(* ===== verification/Policy.v ===== *)
(** Namespaces, governance policies and typed refusals
    ([src/src/models/namespace.rs], [src/src/governance/refusal.rs]). *)
From S2P Require Import Prelude.
From S2P Require Import Text.
From S2P Require Import Json.

(* ------------------------------------------------------------------ *)
(** * Namespace paths *)

(** [s.rsplit_once(sep)] *)
Fixpoint str_rsplit_once (sep : ascii) (s : string) : option (string * string) :=
  match s with
  | EmptyString => None
  | String c s' =>
      match str_rsplit_once sep s' with
      | Some (a, b) => Some (String c a, b)
      | None => if bool_decide (c = sep) then Some ("", s') else None
      end
  end.

Definition MAX_NAMESPACE_DEPTH : nat := 8.

Definition namespace_depth (ns : string) : nat :=
  if str_is_empty ns then 0
  else length (List.filter (λ s, negb (str_is_empty s)) (str_split slash ns)).

Definition namespace_parent (ns : string) : option string := fst <$> str_rsplit_once slash ns.

(** The loop of [namespace_ancestors]; the fuel bounds its iterations. *)
Fixpoint ancestors_loop (fuel : nat) (current : string) : list string :=
  match fuel with
  | O => []
  | S fuel =>
      current ::
      match namespace_parent current with
      | Some p => if str_is_empty p then [] else ancestors_loop fuel p
      | None => []
      end
  end.

Definition namespace_ancestors (ns : string) : list string :=
  if str_is_empty ns then [] else ancestors_loop (S (String.length ns)) ns.

(* ------------------------------------------------------------------ *)
(** * Visibility scopes *)

Definition COLLECTIVE : string := "collective".

Inductive MemoryScope : Type := Private | Team | Unit | Org | Collective.

#[global] Instance MemoryScope_eq_dec : EqDecision MemoryScope.
Proof. solve_decision. Defined.

Definition MemoryScope_as_str (s : MemoryScope) : string :=
  match s with
  | Private => "private" | Team => "team" | Unit => "unit" | Org => "org"
  | Collective => COLLECTIVE
  end.

Definition MemoryScope_from_str (s : string) : option MemoryScope :=
  if decide (s = "private") then Some Private
  else if decide (s = "team") then Some Team
  else if decide (s = "unit") then Some Unit
  else if decide (s = "org") then Some Org
  else if decide (s = COLLECTIVE) then Some Collective
  else None.

Definition MemoryScope_all : list MemoryScope := [Private; Team; Unit; Org; Collective].

(* ------------------------------------------------------------------ *)
(** * Governance policies *)

Inductive GovernanceLevel : Type := LevelAny | LevelRegistered | LevelOwner | LevelApprove.

#[global] Instance GovernanceLevel_eq_dec : EqDecision GovernanceLevel.
Proof. solve_decision. Defined.

Definition GovernanceLevel_as_str (l : GovernanceLevel) : string :=
  match l with
  | LevelAny => "any" | LevelRegistered => "registered" | LevelOwner => "owner"
  | LevelApprove => "approve"
  end.

Inductive ApproverType : Type :=
| ApproverHuman
| ApproverAgent (id : string)
| ApproverConsensus (quorum : Z).

Definition ApproverType_kind (a : ApproverType) : string :=
  match a with
  | ApproverHuman => "human" | ApproverAgent _ => "agent" | ApproverConsensus _ => "consensus"
  end.

Inductive GovernedAction : Type := Store | Delete | Promote | Reflect.

#[global] Instance GovernedAction_eq_dec : EqDecision GovernedAction.
Proof. solve_decision. Defined.

Definition GovernedAction_as_str (a : GovernedAction) : string :=
  match a with
  | Store => "store" | Delete => "delete" | Promote => "promote" | Reflect => "reflect"
  end.

(** The enforcement fields of a policy. *)
Record CorePolicy : Type := mkPolicy {
  write : GovernanceLevel;
  promote : GovernanceLevel;
  delete : GovernanceLevel;
  approver : ApproverType;
  inherit : bool;
  max_reflection_depth : option Z;
  required_scope : option MemoryScope
}.

Definition CorePolicy_default : CorePolicy :=
  mkPolicy LevelAny LevelAny LevelOwner ApproverHuman true None None.

(** [default_for_managed_namespace]: only [write] differs. *)
Definition default_for_managed_namespace : CorePolicy :=
  mkPolicy LevelOwner LevelAny LevelOwner ApproverHuman true None None.

Definition META_KEY_GOVERNANCE : string := "governance".

(** The derived [Deserialize] of a policy: the enforcement fields of
    [serde_json::from_value::<GovernancePolicy>], or its failure. *)
Class PolicySerde : Type := policy_from_value : value → option CorePolicy.

(** No policy, or a policy that may fail to parse. *)
Definition from_metadata `{PolicySerde} (metadata : value) : option (result CorePolicy unit) :=
  match json_get metadata META_KEY_GOVERNANCE with
  | None => None
  | Some gov =>
      if json_is_null gov then None else Some (ok_or (policy_from_value gov) tt)
  end.

(* ------------------------------------------------------------------ *)
(** * Refusals and decisions *)

Record GovernanceRefusal : Type := mkRefusal {
  refusal_action : GovernedAction;
  refusal_level : GovernanceLevel;
  refusal_agent_id : string;
  refusal_namespace : option string;
  refusal_owner : option string;
  refusal_reason : string
}.

Definition refusal_new (action : GovernedAction) (level : GovernanceLevel) (agent_id reason : string) :
    GovernanceRefusal :=
  mkRefusal action level agent_id None None reason.

Definition with_namespace (ns : string) (r : GovernanceRefusal) : GovernanceRefusal :=
  mkRefusal (refusal_action r) (refusal_level r) (refusal_agent_id r) (Some ns) (refusal_owner r)
    (refusal_reason r).

Definition with_owner (o : string) (r : GovernanceRefusal) : GovernanceRefusal :=
  mkRefusal (refusal_action r) (refusal_level r) (refusal_agent_id r) (refusal_namespace r) (Some o)
    (refusal_reason r).

Definition deny_message (action gate reason : string) : string :=
  action +:+ " denied by " +:+ gate +:+ ": " +:+ reason.

(** [Display] of a refusal. *)
Definition refusal_display (r : GovernanceRefusal) : string :=
  deny_message (GovernedAction_as_str (refusal_action r)) "governance" (refusal_reason r).

Definition effective_scope (payload : value) : MemoryScope :=
  default Private
    (m ← json_get payload "metadata"; v ← json_get m "scope"; s ← json_as_str v;
     MemoryScope_from_str s).

Definition required_scope_refusal (required : MemoryScope) (payload : value) (action : GovernedAction)
    (denied_level : GovernanceLevel) (agent_id namespace : string) : option GovernanceRefusal :=
  let effective := effective_scope payload in
  if decide (effective = required) then None
  else
    Some (with_namespace namespace
      (refusal_new action denied_level agent_id
        ("namespace requires scope '" +:+ MemoryScope_as_str required
         +:+ "' but write declared scope '" +:+ MemoryScope_as_str effective +:+ "'"))).

Inductive GovernanceDecision : Type :=
| GovAllow
| GovDeny (refusal : GovernanceRefusal)
| GovPending (id : string).

(* ------------------------------------------------------------------ *)
(** * Lemmas *)

Lemma rsplit_once_app sep s a b :
  str_rsplit_once sep s = Some (a, b) → s = a +:+ String sep b.
Proof.
  revert a b. induction s as [|c s IH]; intros a b; simpl; [done|].
  destruct (str_rsplit_once sep s) as [[a' b']|].
  - intros [= <- <-]. by rewrite (IH a' b').
  - case_bool_decide; [|done]. intros [= <- <-]. by subst.
Qed.

Lemma namespace_parent_app ns p :
  namespace_parent ns = Some p → ∃ b, ns = p +:+ String slash b.
Proof.
  unfold namespace_parent. intros ([a b] & H & ->)%fmap_Some. exists b. by apply rsplit_once_app.
Qed.

Lemma string_length_app a b : String.length (a +:+ b) = String.length a + String.length b.
Proof. induction a as [|c a IH]; simpl; [done|]. by rewrite IH. Qed.

Lemma namespace_parent_shorter ns p :
  namespace_parent ns = Some p → String.length p < String.length ns.
Proof. intros [b ->]%namespace_parent_app. rewrite string_length_app. simpl. lia. Qed.

Lemma ancestors_loop_fuel f1 f2 s :
  String.length s < f1 → String.length s < f2 → ancestors_loop f1 s = ancestors_loop f2 s.
Proof.
  revert f2 s. induction f1 as [|f1 IH]; intros [|f2] s H1 H2; try lia. simpl. f_equal.
  destruct (namespace_parent s) as [p|] eqn:Hp; [|done]. destruct (str_is_empty p); [done|].
  apply namespace_parent_shorter in Hp. apply IH; lia.
Qed.

(** The fuel is enough: the loop's own equation. *)
Lemma namespace_ancestors_unfold ns :
  namespace_ancestors ns =
  if str_is_empty ns then []
  else ns :: match namespace_parent ns with Some p => namespace_ancestors p | None => [] end.
Proof.
  unfold namespace_ancestors at 1. destruct (str_is_empty ns); [done|].
  cbn [ancestors_loop]. f_equal. destruct (namespace_parent ns) as [p|] eqn:Hp; [|done].
  unfold namespace_ancestors. destruct (str_is_empty p); [done|].
  apply namespace_parent_shorter in Hp. apply ancestors_loop_fuel; lia.
Qed.

Lemma namespace_ancestors_length ns a :
  a ∈ namespace_ancestors ns → String.length a ≤ String.length ns ∧ str_is_empty a = false.
Proof.
  remember (String.length ns) as n eqn:Hn. revert ns Hn.
  induction n as [n IH] using lt_wf_ind. intros ns ->. rewrite namespace_ancestors_unfold.
  destruct (str_is_empty ns) eqn:E; [by intros ?%elem_of_nil|].
  destruct (namespace_parent ns) as [p|] eqn:Hp.
  - pose proof (namespace_parent_shorter _ _ Hp) as Hlt.
    intros [->|Ha]%elem_of_cons; [done|].
    destruct (IH (String.length p) Hlt p eq_refl Ha) as [? ?]. split; [lia|done].
  - intros ->%list_elem_of_singleton. done.
Qed.

Lemma namespace_ancestors_NoDup ns : NoDup (namespace_ancestors ns).
Proof.
  remember (String.length ns) as n eqn:Hn. revert ns Hn.
  induction n as [n IH] using lt_wf_ind. intros ns ->. rewrite namespace_ancestors_unfold.
  destruct (str_is_empty ns) eqn:E; [constructor|].
  destruct (namespace_parent ns) as [p|] eqn:Hp; [|apply NoDup_singleton].
  pose proof (namespace_parent_shorter _ _ Hp) as Hlt. apply NoDup_cons. split.
  - intros [H _]%namespace_ancestors_length. lia.
  - by apply (IH (String.length p)).
Qed.

Lemma namespace_ancestors_self ns : str_is_empty ns = false → ns ∈ namespace_ancestors ns.
Proof. intros H. rewrite namespace_ancestors_unfold, H. by left. Qed.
======
__WORK TO COMPLETE__.
The range runs from the line with "Definition MemoryScope_all : list" up to and including the line with "(** * Governance policies *)" in the listing above; please write out exactly those lines and nothing more.

__RESPONSE BELOW__.
Definition MemoryScope_all : list MemoryScope := [Private; Team; Unit; Org; Collective].

(* ------------------------------------------------------------------ *)
(** * Governance policies *)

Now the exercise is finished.